#### Goal of the exercise
Only a number is expected here: the count of lines in the data that contain "Definition".

*** Provided material Section Begins ***

Lemma increasing_le n i ms : increasing n i ms → i ≤ n.
Proof. destruct ms as [|m ms]; cbn; lia. Qed.

Lemma gaps_spec s a ms i pos :
  increasing (length a) i ms → tiles s pos (drop i a) (length s) →
  let rs := gaps a (ms ++ [length a]) i in
  marks s 0 pos rs ∧ erase pos rs s = concat (omap (λ m, slice s <$> a !! m) ms).
Proof.
  revert i pos. induction ms as [|m ms IH]; intros i pos Hms Ht; cbn [app gaps].
  - cbn [omap list_omap concat]. unfold sub. rewrite take_ge by (rewrite length_drop; lia).
    split; [by eapply tiles_marks|]. rewrite (erase_tiles _ _ _ _ _ Ht). cbn. by apply drop_ge.
  - destruct Hms as (H1 & H2 & Hms). rewrite Nat.min_l by lia.
    destruct (lookup_lt_is_Some_2 a m H2) as [tok Htok].
    assert (drop i a = sub i m a ++ tok :: drop (S m) a) as Hd.
    { unfold sub. rewrite <- (take_drop (m - i) (drop i a)) at 1. f_equal.
      rewrite drop_drop. replace (i + (m - i)) with m by lia. by apply drop_S. }
    rewrite Hd in Ht. apply tiles_app in Ht as (mid & Ht1 & (Hlo & Hlt & Hle & Hb1 & Hb2 & Ht2)).
    destruct (IH (S m) tok.2 Hms Ht2) as [HR He].
    assert (marks s 0 mid (gaps a (ms ++ [length a]) (S m))) as HR'.
    { clear -HR Hlt. destruct (gaps _ _ _); [done|]. cbn [marks] in *.
      destruct HR as (? & ? & ? & ? & ? & ?). split_and!; [lia|done..]. }
    split; [by eapply tiles_marks|].
    rewrite (erase_tiles _ _ _ _ _ Ht1), (erase_skip _ mid tok.2), He by (done || lia).
    cbn [omap list_omap]. rewrite Htok. cbn [fmap option_fmap option_map concat].
    unfold slice. by rewrite Hlo.
Qed.

Lemma matching_increasing (a b : list bytes) i j ms :
  i ≤ length a → j ≤ length b → matching a b i j ms →
  increasing (length a) i ms.*1 ∧ increasing (length b) j ms.*2.
Proof.
  revert i j. induction ms as [|[mi mj] ms IH]; intros i j Hi Hj; [done|].
  cbn [matching]. intros (H1 & H2 & (x & Ha & Hb) & Hm).
  apply lookup_lt_Some in Ha. apply lookup_lt_Some in Hb. rewrite !fmap_cons. cbn [increasing fst snd].
  destruct (IH (S mi) (S mj)) as [? ?]; [lia|lia|done|]. by split_and!.
Qed.

(** The texts that the matches pair are the same on both sides. *)
Lemma matching_texts (a b : list bytes) i j ms :
  matching a b i j ms → omap (a !!.) ms.*1 = omap (b !!.) ms.*2.
Proof.
  revert i j. induction ms as [|[mi mj] ms IH]; intros i j; [done|].
  cbn [matching]. intros (_ & _ & (x & Ha & Hb) & Hm). rewrite !fmap_cons. cbn [omap list_omap fst snd].
  rewrite Ha, Hb. f_equal. by eapply IH.
Qed.

Lemma omap_fmap_lookup s a (ms : list nat) :
  omap (λ m, slice s <$> a !! m) ms = omap ((slice s <$> a) !!.) ms.
Proof.
  induction ms as [|m ms IH]; [done|]. cbn [omap list_omap].
  rewrite list_lookup_fmap. by destruct (a !! m); cbn; rewrite IH.
Qed.

(** *** The texts of the tokens *)

(** The longest runs of word characters and of white space, and every other character by
    itself. *)
Fixpoint token_runs (gs : list (list N)) : Prop :=
  match gs with
  | [] => True
  | g :: gs' =>
      (∃ c cs, g = c :: cs ∧ Forall (joins c) cs ∧
         ∀ d ds gs'', gs' = (d :: ds) :: gs'' → joins c d = false) ∧
      token_runs gs'
  end.

(** The ranges of the runs, one after the other from [start]. *)
Fixpoint run_ranges (start : nat) (gs : list (list N)) : Ranges :=
  match gs with
  | [] => []
  | g :: gs' => let end_ := start + length (encode g) in (start, end_) :: run_ranges end_ gs'
  end.

Lemma run_ranges_slices pre gs :
  slice (pre ++ concat (encode <$> gs)) <$> run_ranges (length pre) gs = encode <$> gs.
Proof.
  revert pre. induction gs as [|g gs IH]; intros pre; [done|].
  cbn [run_ranges fmap list_fmap concat]. f_equal.
  - unfold slice. cbn [fst snd]. rewrite drop_app_length, take_app_le by lia.
    apply take_ge. lia.
  - rewrite app_assoc, <- length_app. apply IH.
Qed.

Lemma tokens_loop_runs fuel max cs start out :
  length cs ≤ fuel → (lenN out ≤ max)%N →
  ∃ gs, concat gs = cs ∧ token_runs gs ∧
    tokens_loop fuel max cs start out =
    if (max <? lenN out + lenN gs)%N then None else Some (out ++ run_ranges start gs).
Proof.
  revert cs start out. induction fuel as [|fuel IH]; intros cs start out Hf Ho.
  all: destruct cs as [|c cs]; [exists [] | cbn in Hf; try lia].
  1, 2: cbn [tokens_loop concat run_ranges]; rewrite app_nil_r;
        destruct (max <? _)%N eqn:Em2; to_prop; [unfold lenN in *; cbn in *; lia|done].
  cbn [tokens_loop]. destruct (token_end_runs c cs (start + len_utf8 c)) as (run & H1 & H2 & H3 & H4).
  destruct (token_end _ _ _ _) as [e cs'']. cbn [fst snd] in *. subst cs.
  assert (e = start + length (encode (c :: run))) as He.
  { rewrite encode_cons, length_app. unfold len_utf8 in H2. lia. }
  destruct (_ <? _)%N eqn:Em; to_prop.
  - destruct (IH cs'' e []) as (gs & Hc & Hg & _);
      [rewrite length_app in Hf; lia|unfold lenN; cbn; lia|].
    exists ((c :: run) :: gs). split_and!; [cbn; by rewrite Hc| |].
    + split; [|done]. exists c, run. split_and!; [done..|].
      intros d ds gs'' ->. by eapply H4.
    + destruct (max <? _)%N eqn:Em2; to_prop; [done|].
      unfold lenN in *. rewrite length_app in Em. cbn in *. lia.
  - destruct (IH cs'' e (out ++ [(start, e)])) as (gs & Hc & Hg & ->);
      [rewrite length_app in Hf; lia|done|].
    exists ((c :: run) :: gs). split_and!; [cbn; by rewrite Hc| |].
    + split; [|done]. exists c, run. split_and!; [done..|].
      intros d ds gs'' ->. by eapply H4.
    + cbn [run_ranges]. rewrite <- He, <- app_assoc.
      replace (lenN (out ++ [(start, e)]) + lenN gs)%N
        with (lenN out + lenN ((c :: run) :: gs))%N by (unfold lenN; rewrite length_app; cbn; lia).
      done.
Qed.

Lemma tokens_runs s max :
  utf8_valid s = true →
  ∃ gs, token_runs gs ∧ concat (encode <$> gs) = s ∧
    ((lenN gs ≤ max)%N →
       ∃ ts, tokens s max = Some ts ∧ slice s <$> ts = encode <$> gs) ∧
    ((max < lenN gs)%N → tokens s max = None).
Proof.
  intros (cs & Hcs & ->)%utf8_valid_iff.
  assert (tokens (encode cs) max = tokens_loop (length cs) max cs 0 []) as ->.
  { unfold tokens, chars. by rewrite utf8_decode_encode. }
  destruct (tokens_loop_runs (length cs) max cs 0 []) as (gs & Hc & Hg & ->); [done|unfold lenN; cbn; lia|].
  assert (concat (encode <$> gs) = encode cs) as He.
  { rewrite <- Hc. clear. induction gs as [|g gs IH]; [done|].
    cbn [fmap list_fmap concat]. by rewrite IH, encode_app. }
  exists gs. split_and!; [done..| |]; intros Hm; destruct (max <? _)%N eqn:Em2; to_prop;
    try (unfold lenN in *; cbn in *; lia); [|done].
  eexists. split; [done|]. rewrite <- He. apply (run_ranges_slices []).
Qed.

(** *** The marks *)

Lemma erase_length pos s rs :
  pos ≤ length s → marks s 0 pos rs →
  (total rs + N.of_nat (length (erase pos rs s)))%N = N.of_nat (length s - pos).
Proof.
  revert pos. induction rs as [|r rs IH]; intros pos Hp; cbn [marks erase total foldr].
  { intros _. rewrite length_drop. lia. }
  intros (? & ? & ? & _ & _ & Hr). rewrite Nat.add_0_r in Hr. apply IH in Hr; [|done].
  rewrite length_app. unfold sub. rewrite length_take, length_drop.
  fold (total rs). lia.
Qed.

Lemma tiles_total s a : tiles s 0 a (length s) → total a = lenN s.
Proof.
  intros Ht. assert (marks s 0 0 (a ++ [])) as Hm by by eapply tiles_marks.
  apply erase_length in Hm; [|lia]. rewrite (erase_tiles _ _ _ _ _ Ht) in Hm.
  cbn [erase] in Hm. rewrite drop_ge in Hm by done. rewrite app_nil_r in Hm.
  cbn [length] in Hm. unfold lenN. lia.
Qed.

Lemma increasing_sublist {A} (v : list A) i ms :
  increasing (length v) i ms → omap (v !!.) ms `sublist_of` drop i v.
Proof.
  revert i. induction ms as [|m ms IH]; intros i; cbn [increasing omap list_omap].
  { intros _. apply sublist_nil_l. }
  intros (H1 & H2 & H3). destruct (lookup_lt_is_Some_2 v m H2) as [x Hx]. rewrite Hx.
  apply IH in H3. transitivity (drop m v).
  - rewrite (drop_S v x m) by done. by apply sublist_skip.
  - replace m with (i + (m - i)) by lia. rewrite <- drop_drop. apply sublist_drop.
Qed.

Lemma increasing_omap_length {A} (v : list A) i ms :
  increasing (length v) i ms → length (omap (v !!.) ms) = length ms.
Proof.
  revert i. induction ms as [|m ms IH]; intros i; [done|]. cbn [increasing omap list_omap].
  intros (_ & H2 & H3). destruct (lookup_lt_is_Some_2 v m H2) as [x Hx]. rewrite Hx.
  cbn [length]. by erewrite IH.
Qed.

(** More than 70 percent of the bytes of [s] are marked when [kept] is left unmarked, in
    single precision. *)
Definition mostly_marked (s : bytes) (kept : list bytes) : bool :=
  (0 <? lenN s)%N &&
  f32_lt (f32_div (f32_of_N 7) (f32_of_N 10))
    (f32_div (f32_of_N (lenN s - lenN (concat kept))) (f32_of_N (lenN s))).

(** The longest common subsequences of two lists. *)
Definition longest_common (kept a b : list bytes) : Prop :=
  kept `sublist_of` a ∧ kept `sublist_of` b ∧
  ∀ c, c `sublist_of` a → c `sublist_of` b → length c ≤ length kept.

Lemma matching_longest (a b : list bytes) :
  let kept := omap (a !!.) (lcs a b).*1 in
  longest_common kept a b ∧ kept = omap (b !!.) (lcs a b).*2 ∧
  increasing (length a) 0 (lcs a b).*1 ∧ increasing (length b) 0 (lcs a b).*2.
Proof.
  destruct (lcs_longest a b) as [Hm Hl]. pose proof (matching_texts _ _ _ _ _ Hm) as Ht.
  apply matching_increasing in Hm as [Ia Ib]; [|lia..]. split_and!; [|done..].
  split_and!.
  - exact (increasing_sublist a 0 _ Ia).
  - rewrite Ht. exact (increasing_sublist b 0 _ Ib).
  - intros c Ha Hb. rewrite (increasing_omap_length a 0) by done. rewrite length_fmap.
    by apply Hl.
Qed.

Lemma fraction_mostly s a rs kept :
  tiles s 0 a (length s) → marks s 0 0 rs → erase 0 rs s = concat kept →
  fraction rs (total a) = mostly_marked s kept.
Proof.
  intros Ha%tiles_total Hm He. apply erase_length in Hm; [|lia]. rewrite He in Hm.
  unfold fraction, mostly_marked. rewrite Ha. do 4 f_equal. unfold lenN. lia.
Qed.

(** The marks of two texts within the limits. *)
Lemma fine_marks old new a b :
  tiles old 0 a (length old) → tiles new 0 b (length new) →
  ∃ kept, longest_common kept (slice old <$> a) (slice new <$> b) ∧
    if mostly_marked old kept || mostly_marked new kept then fine old new a b = None
    else ∃ ra rb, fine old new a b = Some (ra, rb) ∧
      marks old 1 0 ra ∧ marks new 1 0 rb ∧
      erase 0 ra old = concat kept ∧ erase 0 rb new = concat kept.
Proof.
  intros Hta Htb. set (ta := slice old <$> a). set (tb := slice new <$> b).
  destruct (matching_longest ta tb) as (Hk & Htx & Ia & Ib).
  exists (omap (ta !!.) (lcs ta tb).*1). split; [done|].
  unfold fine. fold ta tb. rewrite between_matches_gaps, !fmap_app.
  change ([(length a, length b)].*1) with [length a].
  change ([(length a, length b)].*2) with [length b].
  unfold ta in Ia. unfold tb in Ib. rewrite length_fmap in Ia, Ib. fold ta tb in Ia, Ib.
  destruct (gaps_spec old a _ 0 0 Ia Hta) as [Ma Era].
  destruct (gaps_spec new b _ 0 0 Ib Htb) as [Mb Erb].
  rewrite omap_fmap_lookup in Era, Erb. fold ta in Era. fold tb in Erb. rewrite <- Htx in Erb.
  rewrite (fraction_mostly old a _ _ Hta Ma Era), (fraction_mostly new b _ _ Htb Mb Erb).
  destruct (_ || _); [done|]. do 2 eexists. split; [done|].
  rewrite !erase_coalesce. split_and!; [by apply coalesce_marks..|done|done].
Qed.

*** Provided material Section Ends ***

#### Response below
2